> _Task_
Copy out every line of the data that has the word "Response" somewhere in it.

(Records excerpted from a collection)
* * * * * * * * *
(** [attachment; filename="a.xlsx"; size="3"] *)
Definition sample_two_quotes : string :=
  "attachment; filename="
  ++ String JSON.dquote
       ("a.xlsx" ++ String JSON.dquote
          ("; size=" ++ String JSON.dquote ("3" ++ String JSON.dquote ""))).

Definition sample_two_quotes_response : ApiClient.Response :=
  {| ApiClient.resp_ok := true;
     ApiClient.resp_headers_get := fun name =>
       if String.eqb name "Content-Disposition" then Some sample_two_quotes else None;
     ApiClient.resp_json := Throw {| exn_name := "SyntaxError"; exn_message := "Unexpected token" |};
     ApiClient.resp_blob := "PK" |}.

(** A refusal of the server whose body is the JSON text [null]. *)
Definition sample_null_response : ApiClient.Response :=
  {| ApiClient.resp_ok := false;
     ApiClient.resp_headers_get := fun _ => None;
     ApiClient.resp_json := Normal JS.JNull;
     ApiClient.resp_blob := "" |}.

(** A refusal of the server with a JSON body [{"error": ...}]. *)
Definition sample_error_response : ApiClient.Response :=
  {| ApiClient.resp_ok := false;
     ApiClient.resp_headers_get := fun _ => None;
     ApiClient.resp_json := Normal (JS.JObj [("error", JS.JStr "Unknown team: T9")]);
     ApiClient.resp_blob := "" |}.

Definition sample_entries : JS.jsval :=
  JS.JArr [ JS.JObj [ ("bin", JS.JStr "1017250"); ("county", JS.JStr "Erie");
                      ("due_date", JS.JNull);
                      ("scheduled_date", JS.JStr "2025-10-14");
                      ("lane_closed", JS.JStr "Y") ] ].

(** ** Vocabulary of the statements *)

(** A field that is missing, [null] or the empty string. *)
Definition missing_or_empty (v : JS.jsval) : Prop :=
  v = JS.JUndefined ∨ v = JS.JNull ∨ v = JS.JStr "".

(** The characters of a header value. *)
Definition chars (s : string) : list ascii := list_ascii_of_string s.

(** The literal text the file-name pattern starts with: [filename=] and an
    opening double quote. *)
Definition filename_key : list ascii := (chars "filename=" ++ [JSON.dquote])%list.

Definition no_line_terminator (name : list ascii) : Prop :=
  Forall (fun c => Regex.line_terminator c = false) name.

(** [name] stands in [h] as a quoted file name: after [filename=] and a
    double quote, before a double quote, not empty and on one line. *)
Definition quoted_filename_in (h name : list ascii) : Prop :=
  ∃ pre post,
    h = (pre ++ filename_key ++ name ++ JSON.dquote :: post)%list
    ∧ name ≠ [] ∧ no_line_terminator name.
* * * * * * * * *
> _Result_
Definition sample_two_quotes_response : ApiClient.Response :=
Definition sample_null_response : ApiClient.Response :=
Definition sample_error_response : ApiClient.Response :=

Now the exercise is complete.